▶ _What is required_: Copy the listing below line for line, starting at its first line and ending with the line that has "[running], cancels the" in it. Add nothing.
+===+
Lemma demo_target_speed_bands_witness :
  V1.targetSpeed 2 <= V1.targetSpeed (-1).
Proof.
  apply (proj1 demo_target_speed_bands).
  unfold Rabs. repeat destruct (Rcase_abs _); lra.
Defined.

(** C8 as stated fails in the second variant: no three curvatures get
    three different target speeds, so there are no four bands. *)
Lemma v2_target_speed_has_two_bands :
  ¬ ∃ a b c, V2.targetSpeed a < V2.targetSpeed b < V2.targetSpeed c.
Proof. exact v2_no_three_speeds. Qed.

(** ** C9: stopping *)

(** C9, as the code has it.  In the first variant [stop()] clears
    [running], cancels the pending frame that [rafId] names and removes
    the two bound listeners; a second call changes nothing, and a frame
    callback that still arrives returns at once.  In the second variant
    [stop()] clears [running] and touches nothing else: the window keeps
    its listeners and its pending frame, a second call changes nothing,
    and a frame callback that arrives returns at once. *)
Theorem stop_releases_and_is_idempotent :
  (∀ e w,
     V1.running (fst (V1.stop e w)) = false ∧
     (∀ h, V1.rafId e = Some (S h) →
           S h ∉ pendingFrames (snd (V1.stop e w))) ∧
     (("keydown", boundKeyDown) ∉ listeners (snd (V1.stop e w))) ∧
     (("keyup", boundKeyUp) ∉ listeners (snd (V1.stop e w))) ∧
     V1.stop (fst (V1.stop e w)) (snd (V1.stop e w)) = V1.stop e w ∧
     V1._loop (fst (V1.stop e w)) (snd (V1.stop e w))
     = Some (fst (V1.stop e w), snd (V1.stop e w), [])) ∧
  (∀ e w,
     V2.running (fst (V2.stop e w)) = false ∧
     snd (V2.stop e w) = w ∧
     V2.stop (fst (V2.stop e w)) (snd (V2.stop e w)) = V2.stop e w ∧
     V2.loop (fst (V2.stop e w)) (snd (V2.stop e w))
     = Some (fst (V2.stop e w), snd (V2.stop e w), [])).
Proof. split; [exact v1_stop_spec|exact v2_stop_spec]. Qed.

Lemma stop_releases_and_is_idempotent_witness :
  1%nat ∉ pendingFrames
            (snd (V1.stop
                    (V1.mkEngine [] [] V1.createState ∅ (Some 1%nat) true
                       false false)
                    (mkWindow [("keydown", boundKeyDown); ("keyup", boundKeyUp)]
                       [1%nat] 1 0 false))).
Proof.
  apply (proj1 (proj2 (proj1 stop_releases_and_is_idempotent _ _)) 0%nat).
  reflexivity.
Defined.

(** C9 as stated fails in the second variant: after [init] and [stop()]
    the two listeners registered by [init] are still registered. *)
Lemma v2_stop_keeps_listeners :
  listeners
    (snd (V2.stop (fst (V2.init (λ _, 0) [] V2.constructor V2.emptyWindow))
            (snd (V2.init (λ _, 0) [] V2.constructor V2.emptyWindow))))
  = [("keydown", arrowKeyDown 0); ("keyup", arrowKeyUp 1)].
Proof.
  unfold V2.stop. cbn [snd]. apply v2_init_listeners.
Qed.

(** ** C10: keys left by the demo driver *)

(** C10.  In the first variant [demoAI] writes the four arrow entries
    into the key map that the key events write to, and leaves every other
    entry alone.  While the demo is off, a key read as held stays held
    through frames and through every key event except the release of
    that very key.  From the grid, tapping the demo on, one frame, and
    tapping it off leaves [ArrowUp] set although no arrow key was ever
    pressed, and the next frames accelerate. *)
Theorem demo_keys_outlive_the_demo :
  (∀ s segs keys keys' k,
     V1.demoAI s segs keys = Some keys' →
     k ∉ ["ArrowUp"; "ArrowDown"; "ArrowLeft"; "ArrowRight"] →
     keys' !! k = keys !! k) ∧
  (∀ e e' evs, V1.demo (V1.state e) = true → V1._update e = Some (e', evs) →
     V1.demoAI (V1.state e) (V1.segments e) (V1.input e) = Some (V1.input e')) ∧
  (∀ k acts e,
     ready e → inRange e →
     V1.demo (V1.state e) = false →
     V1.input_is (V1.input e) k = true →
     Forall (λ a, a ≠ V1.KeyUp k ∧ a ≠ V1.KeyDown "d" ∧ a ≠ V1.KeyDown "D")
       acts →
     ∃ e' evs, V1.run acts e = Some (e', evs) ∧
               V1.demo (V1.state e') = false ∧
               V1.input_is (V1.input e') k = true) ∧
  (∀ e k, V1.input_is (V1.input (V1._onKeyUp k e)) k = false) ∧
  (∀ cornerData onCorner onLap, ∃ e3 e4 e5,
     V1.run tapDemoTwice (V1.boot cornerData onCorner onLap) = Some (e3, []) ∧
     V1.demo (V1.state e3) = false ∧
     V1.input e3 = {["ArrowUp" := true]} ∧
     V1.speed (V1.state e3) = 3.5 ∧
     V1._update e3 = Some (e4, []) ∧
     V1.speed (V1.state e4) = 7 ∧
     V1._update e4 = Some (e5, []) ∧
     V1.speed (V1.state e5) = 10.5 ∧
     V1.input e5 = {["ArrowUp" := true]}).
Proof.
  split; [exact v1_demoAI_frame|].
  split; [exact v1_update_demo_input|].
  split; [exact v1_held_persists|].
  split; [|exact v1_stale_throttle].
  intros e k. unfold V1._onKeyUp, V1.input_is, V1.input_up, Js.held.
  cbn [V1.input V1.withInput]. rewrite lookup_delete_eq. reflexivity.
Qed.

Lemma demo_keys_outlive_the_demo_witness :
  ∃ e' evs,
    V1.run [V1.Frame; V1.KeyDown "x"; V1.KeyUp "ArrowDown"; V1.Frame]
      (V1._onKeyDown "ArrowUp" (V1.boot [] false false)) = Some (e', evs) ∧
    V1.demo (V1.state e') = false ∧
    V1.input_is (V1.input e') "ArrowUp" = true.
Proof.
  destruct (v1_key_ready (V1.KeyDown "ArrowUp") (V1.boot [] false false))
    as (e1 & Hact & Hr & Hi & _);
    [discriminate|apply v1_boot_ready|apply v1_boot_inRange|].
  injection Hact as <-.
  apply (proj1 (proj2 (proj2 demo_keys_outlive_the_demo))).
  - exact Hr.
  - exact Hi.
  - reflexivity.
  - reflexivity.
  - repeat (constructor; [repeat split; discriminate|]). constructor.
Defined.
+===+
▶ _Written reply_:
Lemma demo_target_speed_bands_witness :
  V1.targetSpeed 2 <= V1.targetSpeed (-1).
Proof.
  apply (proj1 demo_target_speed_bands).
  unfold Rabs. repeat destruct (Rcase_abs _); lra.
Defined.

(** C8 as stated fails in the second variant: no three curvatures get
    three different target speeds, so there are no four bands. *)
Lemma v2_target_speed_has_two_bands :
  ¬ ∃ a b c, V2.targetSpeed a < V2.targetSpeed b < V2.targetSpeed c.
Proof. exact v2_no_three_speeds. Qed.

(** ** C9: stopping *)

(** C9, as the code has it.  In the first variant [stop()] clears
    [running], cancels the pending frame that [rafId] names and removes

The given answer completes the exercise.